Interferon Response in Hepatitis C Virus-Infected Hepatocytes: Issues to Consider in the Era of Direct-Acting Antivirals

Abstract

When interferons (IFNs) bind to their receptors, they upregulate numerous IFN-stimulated genes (ISGs) with antiviral and immune regulatory activities. Hepatitis C virus (HCV) is a single-stranded, positive-sense RNA virus that affects over 71 million people in the global population. Hepatocytes infected with HCV produce types I and III IFNs. These endogenous IFNs upregulate a set of ISGs that negatively impact the outcome of pegylated IFN-α and ribavirin treatments, which were previously used to treat HCV. In addition, the IFNL4 genotype was the primary polymorphism responsible for a suboptimal treatment response to pegylated IFN-α and ribavirin. However, recently developed direct-acting antivirals have demonstrated a high rate of sustained virological response without pegylated IFN-α. Herein, we review recent studies on types I and III IFN responses to in HCV-infected hepatocytes. In particular, we focused on open issues related to IFN responses in the direct-acting antiviral era.

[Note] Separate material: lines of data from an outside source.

Definition read_observation (r : Reader) : M PoolObservation :=
  _ ← Closed r ["profile"; "allocationId"; "definitionSha256"; "kind"; "revision"; "tree"; "class"; "passed"; "groupClean";
                "outputSha256"; "environmentSha256"];
  f ← Field r "profile"; _ ← Exact f ProfilePoolObservation;
  f ← Field r "allocationId"; allocation ← Digest f;
  f ← Field r "definitionSha256"; definition ← Digest f;
  f ← Field r "kind"; kind ← Enum f ("health" :: "cleanup" :: PoolOperations);
  f ← Field r "revision"; revision ← OID f;
  f ← Field r "tree"; tree ← OID f;
  f ← Field r "class"; class ← Enum f observation_classes;
  f ← Field r "passed"; passed ← Bool_ f;
  f ← Field r "groupClean"; clean ← Bool_ f;
  f ← Field r "outputSha256"; output ← Digest f;
  f ← Field r "environmentSha256"; environment ← Digest f;
  _ ← fail_if r (passed && (negb (class =s "EXIT_ZERO") || negb clean)) "passing observation lacks clean normal exit";
  mret {| po_AllocationID := allocation; po_DefinitionSha256 := definition; po_Kind := kind; po_Revision := revision;
          po_Tree := tree; po_Class := class; po_Passed := passed; po_GroupClean := clean; po_OutputSha256 := output;
          po_EnvironmentSha256 := environment |}.

Definition DecodePoolObservation (raw : string) : res PoolObservation :=
  if MaxPoolObservationBytes <? slen raw then Err (Errorf CodeLimitExceeded "pool observation" "byte bound" [])
  else
    let* v := Parse raw in
    let r := NewReader v "pool observation" in
    let '(e, st) := Reader.Profile r ProfilePoolObservation st0 in
    try e;
    run (read_observation r) st.

(** ** Digests *)

Section digests.
Context (sha256 : string → string).

Definition PoolClaimBinding (l : LeaseRequest) (q : QueueID) : string :=
  match leaseValue l q with Ok v => Sum sha256 (EncodeFile v) | _ => ε end.

(** A member of an object value; the zero value when it has none. *)
Definition object_member (v : Value) (key : string) : option Value :=
  match v with VObject o => Get o key | _ => None end.
(* ===== verification/Lease.v ===== *)
(** * Leases

    [lease.go], [lease_claim.go], [lease_handoff.go], [lane_untouched.go],
    [pool_share.go] and [attempt_detail.go] of [src/internal/tasks/transaction],
    with what they use of its [pools.go], [pool_wait.go], [pool_report.go],
    [pool_commands.go], [priority_admission.go] and [authors.go]: what one
    lease command does to the attempt records, the reservation set and the
    pools. A planner reads the state its transaction observed and returns
    either the files it posts, with the effect the receipt records, or a
    refusal that posts nothing.

    The verbs modelled are CLAIM, CLAIM_NEXT, HEARTBEAT, RENEW, RELEASE, REAP
    and WIDEN. What [DecodePrograms] reads of [programs.json] (through
    [encoding/json]) and [intent.HandoffPolicyCompatible] (which decodes two
    policies, through [regexp]) are parameters. *)

From S2P Require Import Prelude View Utf8 GoStd Codes Limits Value Primitives Ids Parse Reader Ticket Inventory Marks.
From S2P Require Import RecordParts RecordCodec Collision Intent Updates Mutation Outcomes Writer Attempt Pools Clock Planner LeaseRequest.
Local Open Scope Z_scope.
Local Open Scope go_scope.

(** ** What a transaction observes *)

(** [archive.FileEntry], of a complete inventory. *)
Record FileEntry := { fe_Sha256 : string; fe_Bytes : string }.

Record HandoffPolicyObservation := {
  ho_AttemptID : string; ho_Generation : string; ho_LastSeq : string; ho_HeadSha256 : string;
  ho_LastReceiptSha256 : string; ho_FinalPolicySha256 : string; ho_PoolID : string; ho_MemberID : string;
  ho_OriginalPath : string; ho_OriginalSeq : string; ho_OriginalSha256 : string; ho_OriginalReceiptSha256 : string;
  ho_OriginalRaw : string; ho_FirstAttemptPath : string; ho_FirstAttemptSeq : string; ho_FirstAttemptSha256 : string;
  ho_FirstAttemptReceiptSha256 : string; ho_FirstPolicySha256 : string; ho_FirstConfigSha256 : string;
  ho_FirstCapabilitySha256 : string; ho_FirstAllocationSha256 : string; ho_Compatible : bool
}.

(** The facts a lease command of these verbs reads; nil paths are [None]. *)
Record LeaseFacts := mkFacts {
  lf_AllocationID : string; lf_Observation : string; lf_AttemptID : string; lf_BaseCommit : string;
  lf_DerivedTicketID : string; lf_DerivedPaths : option (list string); lf_DerivationSha256 : string; lf_DiffPaths : list string
}.

Record LeaseInput := mkInput {
  in_Files : gmap string FileEntry; in_Head : string; in_HeadReceipt : string; in_Programs : string; in_RecordedAt : string;
  in_Facts : LeaseFacts; in_HandoffPolicy : option HandoffPolicyObservation
}.

(** [snapshot.Head] and [snapshot.Barrier], the fields a lease reads. *)
Record Head := { hd_Generation : string; hd_LastSeq : string }.

Record Barrier := { bar_Scope : string; bar_Reason : string }.

Record inputState := mkState {
  st_Pools : PoolState; st_Head : Head; st_Barrier : option Barrier; st_Queue : Queue; st_Policy : Policy;
  st_Tickets : Inventory; st_Reservations : ReservationSet; st_Attempts : gmap string Attempt
}.

(** ** Outcomes *)

Record ExpiredLease := mkExpired { xl_AttemptID : string; xl_Generation : string }.

(** A text, or the text of an error. *)
Inductive detail : Type :=
  | Text (s : string)
  | ErrorText (e : Error).

(** The declared and the rejected paths. *)
Record ScopeRefusal := mkScopeRefusal { sr_Declared : list string; sr_Rejected : list string }.

(** [Result] of a command that posts nothing; [Coverage] is the same in all. *)
Record LeaseResult := mkResult {
  lr_Kind : string; lr_Outcome : Outcome; lr_Detail : detail; lr_Expired : list ExpiredLease;
  lr_AuthorExclusion : option AuthorExclusion; lr_ScopeRefusal : option ScopeRefusal
}.

Record RestoredScope := mkRestored { rsc_FromGeneration : string; rsc_Paths : list string }.

Definition restored_paths (r : option RestoredScope) : list string := match r with Some r => rsc_Paths r | None => [] end.

Record leaseEffect := mkEffect {
  ef_kind : string; ef_attemptID : string; ef_generation : string; ef_bumpHead : bool; ef_outcome : string; ef_codes : list string
}.

(** A nil map of posts is empty. *)
Record leaseOutcome := mkLeaseOutcome {
  lo_posts : gmap string string; lo_effect : option leaseEffect; lo_detail : string; lo_result : option LeaseResult;
  lo_authors : option AuthorExclusion; lo_restored : option RestoredScope
}.

Definition refusal_of (r : LeaseResult) : leaseOutcome := mkLeaseOutcome ∅ None ε (Some r) None None.

Definition refused (id outcome code : string) (why : detail) : LeaseResult :=
  mkResult "Refused" (bare_outcome id outcome (if negb (code =s ε) then [code] else [])) why [] None None.

Definition failed_result (id : string) (e : Error) : LeaseResult :=
  let out := if (Code e =s CodeUnsupported) || (Code e =s CodeUnsupportedVersion) then OutcomeUnsupported else OutcomeValidationFailed in
  refused id out (Code e) (ErrorText e).

Definition noChange (id : string) : LeaseResult :=
  mkResult "NoChange" (bare_outcome id OutcomeCompleted []) (Text ε) [] None None.

(** Assigning to a field of a refusal's result. *)
Definition with_expired (out : leaseOutcome) (xs : list ExpiredLease) : leaseOutcome :=
  match lo_result out with
  | Some r => refusal_of (mkResult (lr_Kind r) (lr_Outcome r) (lr_Detail r) xs (lr_AuthorExclusion r) (lr_ScopeRefusal r))
  | None => out
  end.

Definition with_scope_refusal (out : leaseOutcome) (x : ScopeRefusal) : leaseOutcome :=
  match lo_result out with
  | Some r => refusal_of (mkResult (lr_Kind r) (lr_Outcome r) (lr_Detail r) (lr_Expired r) (lr_AuthorExclusion r) (Some x))
  | None => out
  end.

Definition with_author_exclusion (out : leaseOutcome) (x : option AuthorExclusion) : leaseOutcome :=
  match lo_result out with
  | Some r => refusal_of (mkResult (lr_Kind r) (lr_Outcome r) (lr_Detail r) (lr_Expired r) x (lr_ScopeRefusal r))
  | None => out
  end.

(** ** The context of a command *)

Record leaseContext := mkLeaseContext {
  c_QueueID : string; c_RequestID : string; c_Actor : Writer.Binding; c_l : LeaseRequest; c_in : LeaseInput; c_st : inputState;
  c_seq : string; c_authors : option AuthorExclusion; c_source : option PoolSource
}.

Definition eta_context (c : leaseContext) : leaseContext :=
  mkLeaseContext (c_QueueID c) (c_RequestID c) (c_Actor c) (c_l c) (c_in c) (c_st c) (c_seq c) (c_authors c) (c_source c).

#[export] Instance set_c_l : Setter c_l.
Proof. setter eta_context c_l. Defined.
#[export] Instance set_c_authors : Setter c_authors.
Proof. setter eta_context c_authors. Defined.

Definition now (c : leaseContext) : string := in_RecordedAt (c_in c).
Definition facts (c : leaseContext) : LeaseFacts := in_Facts (c_in c).
Definition entries (c : leaseContext) : list ReservationEntry := rs_Entries (st_Reservations (c_st c)).
Definition attempt_of (c : leaseContext) (id : string) : option Attempt := st_Attempts (c_st c) !! id.
Definition policy_of (c : leaseContext) : Policy := st_Policy (c_st c).

Definition refuse (c : leaseContext) (outcome code why : string) : leaseOutcome :=
  refusal_of (refused (c_RequestID c) outcome code (Text why)).

Definition fail (c : leaseContext) (e : Error) : leaseOutcome := refusal_of (failed_result (c_RequestID c) e).

Definition unchanged (c : leaseContext) : leaseOutcome := refusal_of (noChange (c_RequestID c)).

(** An outcome, or what its error makes of it. *)
Definition or_fail {A} (c : leaseContext) (x : res A) (k : A → planned leaseOutcome) : planned leaseOutcome :=
  match x with Ok a => k a | Err e => Ok (fail c e) | OutOfFuel => OutOfFuel end.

Keywords: direct-acting antivirals; hepatitis C virus; innate immunity; interferon.

Figure 1

Induction of types I and III interferons (IFNs) in hepatitis C virus (HCV)-infected hepatocytes. After HCV enters hepatocytes, double-stranded RNA intermediates are recognized preferentially by MDA5 in the cytoplasm and by TLR3 in the endosome. LGP2 contributes to the efficacy of MDA5 in recognizing HCV RNA. HCV-induced lncRNA ITPRIP-1 stimulates the oligomerization and activation of MDA5. When MDA-5 binds to MAVS, they activate downstream NF-κB and IRF3 pathways, which lead to the induction of IFN-β, IFN-λs, and other pro-inflammatory cytokines. HCV NS3/4A protease (pictured as scissors) cleaves MAVS and partially disrupts the associated signaling. HCV NS3/4A protease also cleaves IMPβ1, which transports NF-κB from the cytoplasm to the nucleus. HCV NS4B activates caspase 8, which degrades TRIF and hampers the signal transduction from TLR3. NS4B also targets STING and blocks IRF3 phosphorylation. Despite these evasive HCV strategies, a considerable amount of IFNs are produced. Pointed arrows indicate activation; Blocked arrows indicate inhibition. IKKε: IkB kinase-ε.

Figure 2

Roles of the IFNL4 genotype in the responsiveness to exogenous IFN-α in HCV infections. (A) In patients with the IFNL4-ΔG/ΔG (rs368234815) or IFNL4-ΔG/TT genotype, IFN-λs (including IFN-λ4) and type I IFNs are produced. When type I and III IFNs bind to their receptors, they trigger the initial formation of ISGF3, which is composed of phosphorylated STAT1, phosphorylated STAT2, and IRF9. ISGF3 stimulates the expression of ISGs. After an HCV infection is established, ISG expression is maintained by U-ISGF3, which is composed of high levels of unphosphorylated STAT1, unphosphorylated STAT2, and IRF9. U-ISGF3 induces the abundant production of ISG15 in HCV-infected cells. Subsequently, ISG15 stabilizes the USP18 protein. In turn, USP18 blocks signaling through the IFN-α-bound IFNα/β receptor, which attenuates the response to exogenous IFN-α. As a result, pegylated IFN-α treatment has low efficacy. (B) In patients with the IFNL4-TT/TT (rs368234815) genotype, functional IFN-λ4 protein is not produced. In this case, U-ISGF3 is less abundant, which leads to weak ISG15 induction and low USP18 protein levels in infected hepatocytes. Consequently, the response to exogenous IFN-α is not attenuated. As a result, pegylated IFN-α has potent antiviral efficacy. Pointed arrows indicate activation; Blocked arrows indicate inhibition. Ub: ubiquitin.